> Work to be completed: Start at the line in the entries below that contains "Definition but_last (row", stop at the line that contains "tableau : list (list Q);", and output exactly the lines in that span, both ends included.

(Stored items)
------------------------------------------------------------
(** * LPSolver: the tableau simplex engine of [lpsolver/solver.py], the
      model of [lpsolver/model.py] and the expressions of
      [lpsolver/variables.py]

    The Python code computes with numpy [float64] arrays.  The development
    renders the solver twice.

    The first rendering models the numbers as exact rationals ([Q]): its
    statements are statements about the algorithm in exact arithmetic, about
    the values an operation computes.  The tolerance [1e-10] is the rational
    [1 / 10^10].  Division by zero, which numpy answers with [inf]/[nan] and
    a warning, has no exact counterpart; [Q]'s total division is used and
    every theorem that depends on a quotient carries the hypothesis that the
    divisor is not zero (or derives it).

    The second rendering, the module [F64], is the same code over binary64
    (the kernel's primitive floats): comparisons, quotients that overflow to
    [inf] or underflow to [-0.0], and [nan] are those of IEEE 754.  What is
    said about which branch or which row the code takes (the entering test,
    the ratio test) is proved on this rendering.

    Arrays are lists, read with a default value where Python would raise
    [IndexError]; [solve] is modelled for well-shaped problems ([A] of shape
    [(m, n)], [c] of length [n], [b] of length [m]), on which the loop never
    reads outside the tableau (shown below).  The one exception
    the simplex methods raise themselves, the [ValueError] of [min] on an
    empty sequence, is part of the model. *)

From Stdlib Require Import QArith Qabs Lqa ZArith Lia.
From Stdlib Require Import Floats.
From stdpp Require Import base list sorting strings pretty gmap.

Local Open Scope Q_scope.

(** ** Numbers *)

Definition eps : Q := 1 # 10000000000.

Definition Qleb (x y : Q) : bool := Qle_bool x y.
Definition Qltb (x y : Q) : bool := negb (Qle_bool y x).

#[global] Instance Q_inhabited : Inhabited Q := populate 0.

(** [np.isclose(a, b, atol=atol)] with numpy's default [rtol = 1e-05]:
    [abs(a - b) <= atol + rtol * abs(b)]. *)
Definition rtol_default : Q := 1 # 100000.
Definition isclose (a b atol : Q) : bool :=
  Qleb (Qabs (a - b)) (atol + rtol_default * Qabs b).

(** ** Arrays

    A two-dimensional array is the list of its rows.  [T[i, j]] is
    [entry T i j]; the Python index [-1] is the last position of the row.
    The solver only reads positions produced by [enumerate]/[range] over the
    same array, which are in range on a rectangular tableau. *)

Definition entry (T : list (list Q)) (i j : nat) : Q := (T !!! i) !!! j.

(** [row[-1]] *)
Definition last_of (row : list Q) : Q := row !!! (length row - 1)%nat.

(** [T[i, -1]] *)
Definition rhs (T : list (list Q)) (i : nat) : Q := last_of (T !!! i).

(** [row[:-1]] *)
Definition but_last (row : list Q) : list Q := take (length row - 1)%nat row.

(** The caller's constraint matrix, an [ndarray] that carries its shape. *)
Record matrix := Matrix { nrows : nat; ncols : nat; mdata : list (list Q) }.

Definition wf_matrix (A : matrix) : Prop :=
  length (mdata A) = nrows A ∧ Forall (λ r, length r = ncols A) (mdata A).

(** [np.eye(m)] *)
Definition eye (m : nat) : list (list Q) :=
  (λ i, (λ k, if (k =? i)%nat then 1 else 0) <$> seq 0 m) <$> seq 0 m.

(** [np.zeros(m)] *)
Definition zeros (m : nat) : list Q := replicate m 0.

(** [np.hstack([A, B])] on two-dimensional arrays with the same row count. *)
Definition hstack (A : matrix) (B : list (list Q)) (Bcols : nat) : matrix :=
  Matrix (nrows A) (ncols A + Bcols) (zip_with app (mdata A) B).

(** ** Exceptions and results *)

Inductive exception : Type :=
| ValueError (msg : string)
| IndexError (msg : string).

Inductive exc (A : Type) : Type :=
| Ok (a : A)
| Raise (e : exception).
Arguments Ok {A} a.
Arguments Raise {A} e.

(** The dictionary returned by [solve]; an absent key is [None]. *)
Record SolveResult := mkResult {
  status : string;
  res_solution : option (list Q);
  res_objective_value : option Q;
  iterations : Z
}.

(** ** The solver object *)

(** The instance fields of [LPSolver]; [None] for [tableau] and [basis] in
    [__init__] is the empty list: [solve] assigns both before any method
    reads them. *)
Record LPSolver := mkSolver {
  tableau : list (list Q);
  num_variables : nat;
  num_constraints : nat;
  basis : list nat;
  objective_value : option Q;
  solution : option (list Q)
}.

Definition init_solver : LPSolver := mkSolver [] 0 0 [] None None.

Definition set_tableau (self : LPSolver) (T : list (list Q)) : LPSolver :=
  mkSolver T (num_variables self) (num_constraints self) (basis self)
           (objective_value self) (solution self).

Definition set_basis (self : LPSolver) (B : list nat) : LPSolver :=
  mkSolver (tableau self) (num_variables self) (num_constraints self) B
           (objective_value self) (solution self).

(** [standard_form]: one slack column per constraint. *)
Definition standard_form (c : list Q) (A : matrix) (b : list Q)
  : list Q * matrix * list Q :=
  let m := nrows A in
  let A_new := hstack A (eye m) m in
  let c_new := c ++ zeros m in
  (c_new, A_new, b).

(** [create_initial_tableau]: the zero array of shape [(m+1, n+1)] after the
    three slice assignments [tableau[0, :-1] = -c], [tableau[1:, :-1] = A],
    [tableau[1:, -1] = b] (shapes as [solve] passes them: [c] of length [n],
    [A] of shape [(m, n)], [b] of length [m]). *)
Definition create_initial_tableau (c : list Q) (A : matrix) (b : list Q)
  : list (list Q) :=
  ((Qopp <$> c) ++ [0]) :: zip_with (λ row bi, row ++ [bi]) (mdata A) b.

(** [initialize_basis]: [list(range(num_variables - num_constraints,
    num_variables))]. *)
Definition initialize_basis (self : LPSolver) : list nat :=
  let lo := (num_variables self - num_constraints self)%nat in
  seq lo (num_variables self - lo).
------------------------------------------------------------
> Exercise response:
Definition but_last (row : list Q) : list Q := take (length row - 1)%nat row.

(** The caller's constraint matrix, an [ndarray] that carries its shape. *)
Record matrix := Matrix { nrows : nat; ncols : nat; mdata : list (list Q) }.

Definition wf_matrix (A : matrix) : Prop :=
  length (mdata A) = nrows A ∧ Forall (λ r, length r = ncols A) (mdata A).

(** [np.eye(m)] *)
Definition eye (m : nat) : list (list Q) :=
  (λ i, (λ k, if (k =? i)%nat then 1 else 0) <$> seq 0 m) <$> seq 0 m.

(** [np.zeros(m)] *)
Definition zeros (m : nat) : list Q := replicate m 0.

(** [np.hstack([A, B])] on two-dimensional arrays with the same row count. *)
Definition hstack (A : matrix) (B : list (list Q)) (Bcols : nat) : matrix :=
  Matrix (nrows A) (ncols A + Bcols) (zip_with app (mdata A) B).

(** ** Exceptions and results *)

Inductive exception : Type :=
| ValueError (msg : string)
| IndexError (msg : string).

Inductive exc (A : Type) : Type :=
| Ok (a : A)
| Raise (e : exception).
Arguments Ok {A} a.
Arguments Raise {A} e.

(** The dictionary returned by [solve]; an absent key is [None]. *)
Record SolveResult := mkResult {
  status : string;
  res_solution : option (list Q);
  res_objective_value : option Q;
  iterations : Z
}.

(** ** The solver object *)

(** The instance fields of [LPSolver]; [None] for [tableau] and [basis] in
    [__init__] is the empty list: [solve] assigns both before any method
    reads them. *)
Record LPSolver := mkSolver {
  tableau : list (list Q);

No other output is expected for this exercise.